* [What the task requires]
A line below contains "- intros j p' Hne Hj Ha.", and a later one contains "intros En Hlen H. constructor; [lia| |].". Repeat both, with every line between them, exactly.

* [Data excerpts]
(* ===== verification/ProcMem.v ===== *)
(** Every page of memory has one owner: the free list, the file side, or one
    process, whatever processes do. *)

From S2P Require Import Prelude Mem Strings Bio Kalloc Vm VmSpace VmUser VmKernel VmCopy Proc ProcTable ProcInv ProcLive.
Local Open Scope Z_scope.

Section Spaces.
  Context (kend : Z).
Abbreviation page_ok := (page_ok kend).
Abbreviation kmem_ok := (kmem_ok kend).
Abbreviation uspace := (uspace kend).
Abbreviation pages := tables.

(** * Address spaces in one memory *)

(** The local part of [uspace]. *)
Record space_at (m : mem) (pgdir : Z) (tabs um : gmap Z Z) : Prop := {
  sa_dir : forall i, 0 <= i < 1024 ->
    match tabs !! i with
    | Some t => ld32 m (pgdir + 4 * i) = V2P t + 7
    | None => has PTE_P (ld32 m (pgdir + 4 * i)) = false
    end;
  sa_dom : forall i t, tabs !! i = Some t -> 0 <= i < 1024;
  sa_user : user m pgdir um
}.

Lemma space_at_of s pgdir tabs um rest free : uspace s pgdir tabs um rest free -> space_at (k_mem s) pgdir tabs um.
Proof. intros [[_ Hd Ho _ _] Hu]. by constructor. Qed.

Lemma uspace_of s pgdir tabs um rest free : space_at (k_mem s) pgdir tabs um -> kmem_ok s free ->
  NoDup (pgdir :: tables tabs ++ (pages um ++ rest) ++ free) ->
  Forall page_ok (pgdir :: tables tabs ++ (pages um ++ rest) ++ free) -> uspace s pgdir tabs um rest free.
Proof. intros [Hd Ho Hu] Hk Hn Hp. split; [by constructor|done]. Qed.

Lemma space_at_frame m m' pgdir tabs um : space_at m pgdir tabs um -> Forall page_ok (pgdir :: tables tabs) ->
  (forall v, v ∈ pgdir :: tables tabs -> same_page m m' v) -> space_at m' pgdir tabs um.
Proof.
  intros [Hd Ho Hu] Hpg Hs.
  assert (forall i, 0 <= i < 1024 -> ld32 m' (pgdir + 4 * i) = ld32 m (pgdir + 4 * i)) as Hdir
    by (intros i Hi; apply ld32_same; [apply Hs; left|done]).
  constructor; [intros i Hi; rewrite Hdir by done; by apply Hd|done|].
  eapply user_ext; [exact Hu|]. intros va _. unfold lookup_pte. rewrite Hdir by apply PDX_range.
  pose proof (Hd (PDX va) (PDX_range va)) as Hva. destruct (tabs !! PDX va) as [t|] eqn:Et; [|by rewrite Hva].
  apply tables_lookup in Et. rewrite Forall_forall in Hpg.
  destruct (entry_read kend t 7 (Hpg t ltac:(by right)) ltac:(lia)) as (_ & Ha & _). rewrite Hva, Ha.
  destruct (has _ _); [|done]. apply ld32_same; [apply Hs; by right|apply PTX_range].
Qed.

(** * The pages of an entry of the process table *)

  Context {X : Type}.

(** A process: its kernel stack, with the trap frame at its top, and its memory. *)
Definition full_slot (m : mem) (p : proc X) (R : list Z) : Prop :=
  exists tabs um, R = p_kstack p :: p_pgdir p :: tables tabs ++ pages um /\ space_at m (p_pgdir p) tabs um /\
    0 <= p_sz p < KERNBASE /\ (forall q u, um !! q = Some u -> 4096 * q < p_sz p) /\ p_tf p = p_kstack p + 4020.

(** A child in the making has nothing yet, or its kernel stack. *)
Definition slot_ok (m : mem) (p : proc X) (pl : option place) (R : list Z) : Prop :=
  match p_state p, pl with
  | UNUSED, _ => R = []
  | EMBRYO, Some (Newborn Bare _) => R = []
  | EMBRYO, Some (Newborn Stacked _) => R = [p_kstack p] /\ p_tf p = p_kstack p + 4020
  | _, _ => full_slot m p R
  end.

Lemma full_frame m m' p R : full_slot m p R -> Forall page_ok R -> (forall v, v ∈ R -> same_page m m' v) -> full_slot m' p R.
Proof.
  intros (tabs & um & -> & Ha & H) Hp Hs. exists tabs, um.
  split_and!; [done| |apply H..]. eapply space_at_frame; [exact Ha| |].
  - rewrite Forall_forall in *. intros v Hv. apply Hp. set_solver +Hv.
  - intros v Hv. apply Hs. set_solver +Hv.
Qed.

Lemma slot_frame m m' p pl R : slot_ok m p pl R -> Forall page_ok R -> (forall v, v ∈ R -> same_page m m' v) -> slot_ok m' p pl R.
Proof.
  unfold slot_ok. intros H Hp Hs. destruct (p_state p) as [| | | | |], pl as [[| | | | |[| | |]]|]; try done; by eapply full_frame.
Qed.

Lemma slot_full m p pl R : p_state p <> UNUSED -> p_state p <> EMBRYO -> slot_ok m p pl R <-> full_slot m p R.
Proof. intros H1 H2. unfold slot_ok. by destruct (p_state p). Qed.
* * *
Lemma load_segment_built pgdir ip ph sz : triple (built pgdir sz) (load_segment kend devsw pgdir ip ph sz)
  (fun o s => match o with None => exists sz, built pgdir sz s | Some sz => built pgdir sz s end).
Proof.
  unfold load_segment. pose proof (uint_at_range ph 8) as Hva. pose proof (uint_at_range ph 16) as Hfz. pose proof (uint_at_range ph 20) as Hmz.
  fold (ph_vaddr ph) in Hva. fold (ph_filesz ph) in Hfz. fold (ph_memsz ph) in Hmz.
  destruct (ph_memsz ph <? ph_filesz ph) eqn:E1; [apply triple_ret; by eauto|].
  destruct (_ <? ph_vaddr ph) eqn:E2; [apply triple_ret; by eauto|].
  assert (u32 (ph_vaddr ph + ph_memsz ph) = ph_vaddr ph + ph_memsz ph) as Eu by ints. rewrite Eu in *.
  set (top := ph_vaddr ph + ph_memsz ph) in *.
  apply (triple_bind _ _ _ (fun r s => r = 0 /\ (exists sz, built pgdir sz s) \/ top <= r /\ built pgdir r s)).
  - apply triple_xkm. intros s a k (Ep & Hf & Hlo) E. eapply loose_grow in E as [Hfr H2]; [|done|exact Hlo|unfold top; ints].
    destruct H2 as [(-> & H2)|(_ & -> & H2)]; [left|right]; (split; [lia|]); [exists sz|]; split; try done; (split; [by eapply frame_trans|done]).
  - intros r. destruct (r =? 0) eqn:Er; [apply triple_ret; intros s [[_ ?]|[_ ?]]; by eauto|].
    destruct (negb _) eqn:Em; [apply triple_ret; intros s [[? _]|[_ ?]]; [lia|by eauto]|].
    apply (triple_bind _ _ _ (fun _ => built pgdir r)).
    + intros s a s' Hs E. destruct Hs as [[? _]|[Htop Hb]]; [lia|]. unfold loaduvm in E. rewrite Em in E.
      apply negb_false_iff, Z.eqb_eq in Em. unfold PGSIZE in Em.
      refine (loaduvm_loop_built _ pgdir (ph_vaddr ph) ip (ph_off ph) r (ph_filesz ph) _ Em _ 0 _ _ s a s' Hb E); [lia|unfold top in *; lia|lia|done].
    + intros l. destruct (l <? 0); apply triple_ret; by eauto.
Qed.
...
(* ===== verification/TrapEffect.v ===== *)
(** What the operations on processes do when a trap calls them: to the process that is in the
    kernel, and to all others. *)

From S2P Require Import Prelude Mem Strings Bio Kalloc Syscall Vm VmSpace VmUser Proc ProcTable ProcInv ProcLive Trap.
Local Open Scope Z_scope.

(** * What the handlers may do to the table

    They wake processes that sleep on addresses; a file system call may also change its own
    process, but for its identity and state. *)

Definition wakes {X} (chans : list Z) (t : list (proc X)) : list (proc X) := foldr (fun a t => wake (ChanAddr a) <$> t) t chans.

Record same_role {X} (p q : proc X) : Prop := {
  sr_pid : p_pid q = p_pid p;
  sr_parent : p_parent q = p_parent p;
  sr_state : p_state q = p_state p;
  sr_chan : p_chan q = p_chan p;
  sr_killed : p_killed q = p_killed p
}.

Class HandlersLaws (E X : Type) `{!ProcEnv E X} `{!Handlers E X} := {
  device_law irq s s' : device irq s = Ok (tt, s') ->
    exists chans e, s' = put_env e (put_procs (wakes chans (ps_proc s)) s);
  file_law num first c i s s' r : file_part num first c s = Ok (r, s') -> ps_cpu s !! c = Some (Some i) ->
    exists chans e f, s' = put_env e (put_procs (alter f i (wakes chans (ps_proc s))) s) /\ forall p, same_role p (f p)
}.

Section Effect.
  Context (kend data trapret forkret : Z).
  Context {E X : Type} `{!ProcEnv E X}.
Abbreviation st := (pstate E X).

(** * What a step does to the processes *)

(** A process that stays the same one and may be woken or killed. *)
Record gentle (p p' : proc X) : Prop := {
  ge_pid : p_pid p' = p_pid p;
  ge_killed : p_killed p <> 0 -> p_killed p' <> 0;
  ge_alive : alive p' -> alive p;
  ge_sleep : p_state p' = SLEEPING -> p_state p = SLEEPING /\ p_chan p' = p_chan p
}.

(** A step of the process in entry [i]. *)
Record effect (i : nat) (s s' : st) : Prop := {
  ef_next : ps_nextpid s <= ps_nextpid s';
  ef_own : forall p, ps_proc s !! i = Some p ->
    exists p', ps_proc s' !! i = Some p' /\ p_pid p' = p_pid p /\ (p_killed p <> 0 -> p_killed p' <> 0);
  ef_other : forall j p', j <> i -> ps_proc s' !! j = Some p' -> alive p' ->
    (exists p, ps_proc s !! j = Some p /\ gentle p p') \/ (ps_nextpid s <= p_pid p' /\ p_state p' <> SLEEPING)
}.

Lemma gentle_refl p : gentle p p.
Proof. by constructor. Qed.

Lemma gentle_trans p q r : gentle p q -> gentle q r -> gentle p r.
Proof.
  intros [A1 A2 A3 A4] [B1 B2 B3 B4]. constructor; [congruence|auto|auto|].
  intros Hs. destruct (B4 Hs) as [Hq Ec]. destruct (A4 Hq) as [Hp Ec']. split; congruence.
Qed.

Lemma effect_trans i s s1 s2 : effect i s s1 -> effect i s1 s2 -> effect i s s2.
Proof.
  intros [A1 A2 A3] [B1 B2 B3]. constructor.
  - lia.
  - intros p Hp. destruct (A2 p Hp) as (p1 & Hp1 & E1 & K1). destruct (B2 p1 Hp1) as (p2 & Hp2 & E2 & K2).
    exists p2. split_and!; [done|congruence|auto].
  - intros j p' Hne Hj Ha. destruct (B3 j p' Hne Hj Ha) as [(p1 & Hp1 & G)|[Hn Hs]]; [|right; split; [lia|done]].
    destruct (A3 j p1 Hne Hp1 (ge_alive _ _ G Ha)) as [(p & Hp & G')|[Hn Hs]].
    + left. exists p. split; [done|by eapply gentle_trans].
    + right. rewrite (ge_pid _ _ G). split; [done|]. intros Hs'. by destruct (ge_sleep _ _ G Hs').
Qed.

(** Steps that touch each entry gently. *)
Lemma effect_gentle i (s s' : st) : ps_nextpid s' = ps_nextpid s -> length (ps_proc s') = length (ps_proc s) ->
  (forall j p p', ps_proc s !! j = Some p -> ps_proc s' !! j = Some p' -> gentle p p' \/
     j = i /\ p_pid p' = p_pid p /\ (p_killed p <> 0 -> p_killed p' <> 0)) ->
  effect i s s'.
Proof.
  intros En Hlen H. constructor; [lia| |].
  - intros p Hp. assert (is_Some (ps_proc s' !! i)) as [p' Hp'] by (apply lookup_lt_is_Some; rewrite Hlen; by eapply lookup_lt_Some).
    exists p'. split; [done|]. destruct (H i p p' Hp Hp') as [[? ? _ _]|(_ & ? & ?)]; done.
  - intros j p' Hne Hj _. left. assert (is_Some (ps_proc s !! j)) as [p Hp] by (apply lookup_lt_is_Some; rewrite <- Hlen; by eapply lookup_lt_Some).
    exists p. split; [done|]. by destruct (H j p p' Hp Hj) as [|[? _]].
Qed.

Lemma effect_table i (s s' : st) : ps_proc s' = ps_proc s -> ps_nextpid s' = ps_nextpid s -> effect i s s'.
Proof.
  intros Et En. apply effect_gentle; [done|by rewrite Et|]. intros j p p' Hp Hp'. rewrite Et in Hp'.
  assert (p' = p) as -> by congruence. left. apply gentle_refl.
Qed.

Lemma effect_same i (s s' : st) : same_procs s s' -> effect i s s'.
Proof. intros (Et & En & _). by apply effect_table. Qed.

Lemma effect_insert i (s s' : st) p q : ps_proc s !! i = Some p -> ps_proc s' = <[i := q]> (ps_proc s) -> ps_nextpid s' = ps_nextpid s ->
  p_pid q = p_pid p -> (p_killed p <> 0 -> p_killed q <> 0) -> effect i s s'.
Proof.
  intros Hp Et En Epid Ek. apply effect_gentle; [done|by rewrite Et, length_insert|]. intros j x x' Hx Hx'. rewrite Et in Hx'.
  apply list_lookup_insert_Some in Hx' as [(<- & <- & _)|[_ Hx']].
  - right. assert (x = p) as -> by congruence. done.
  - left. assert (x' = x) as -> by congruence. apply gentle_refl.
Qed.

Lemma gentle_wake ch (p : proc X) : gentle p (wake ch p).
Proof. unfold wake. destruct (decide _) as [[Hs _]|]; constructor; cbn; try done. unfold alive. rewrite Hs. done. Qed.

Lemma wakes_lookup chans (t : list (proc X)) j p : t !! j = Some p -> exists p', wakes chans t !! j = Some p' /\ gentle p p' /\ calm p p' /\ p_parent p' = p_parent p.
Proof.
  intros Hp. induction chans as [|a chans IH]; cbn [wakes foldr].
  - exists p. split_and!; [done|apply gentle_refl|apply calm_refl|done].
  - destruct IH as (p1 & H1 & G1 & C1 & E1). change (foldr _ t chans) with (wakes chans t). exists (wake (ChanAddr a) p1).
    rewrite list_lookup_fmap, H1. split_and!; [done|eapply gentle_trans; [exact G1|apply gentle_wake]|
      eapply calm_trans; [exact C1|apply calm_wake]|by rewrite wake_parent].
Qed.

* [Result of this task]
  - intros j p' Hne Hj Ha. destruct (B3 j p' Hne Hj Ha) as [(p1 & Hp1 & G)|[Hn Hs]]; [|right; split; [lia|done]].
    destruct (A3 j p1 Hne Hp1 (ge_alive _ _ G Ha)) as [(p & Hp & G')|[Hn Hs]].
    + left. exists p. split; [done|by eapply gentle_trans].
    + right. rewrite (ge_pid _ _ G). split; [done|]. intros Hs'. by destruct (ge_sleep _ _ G Hs').
Qed.

(** Steps that touch each entry gently. *)
Lemma effect_gentle i (s s' : st) : ps_nextpid s' = ps_nextpid s -> length (ps_proc s') = length (ps_proc s) ->
  (forall j p p', ps_proc s !! j = Some p -> ps_proc s' !! j = Some p' -> gentle p p' \/
     j = i /\ p_pid p' = p_pid p /\ (p_killed p <> 0 -> p_killed p' <> 0)) ->
  effect i s s'.
Proof.
  intros En Hlen H. constructor; [lia| |].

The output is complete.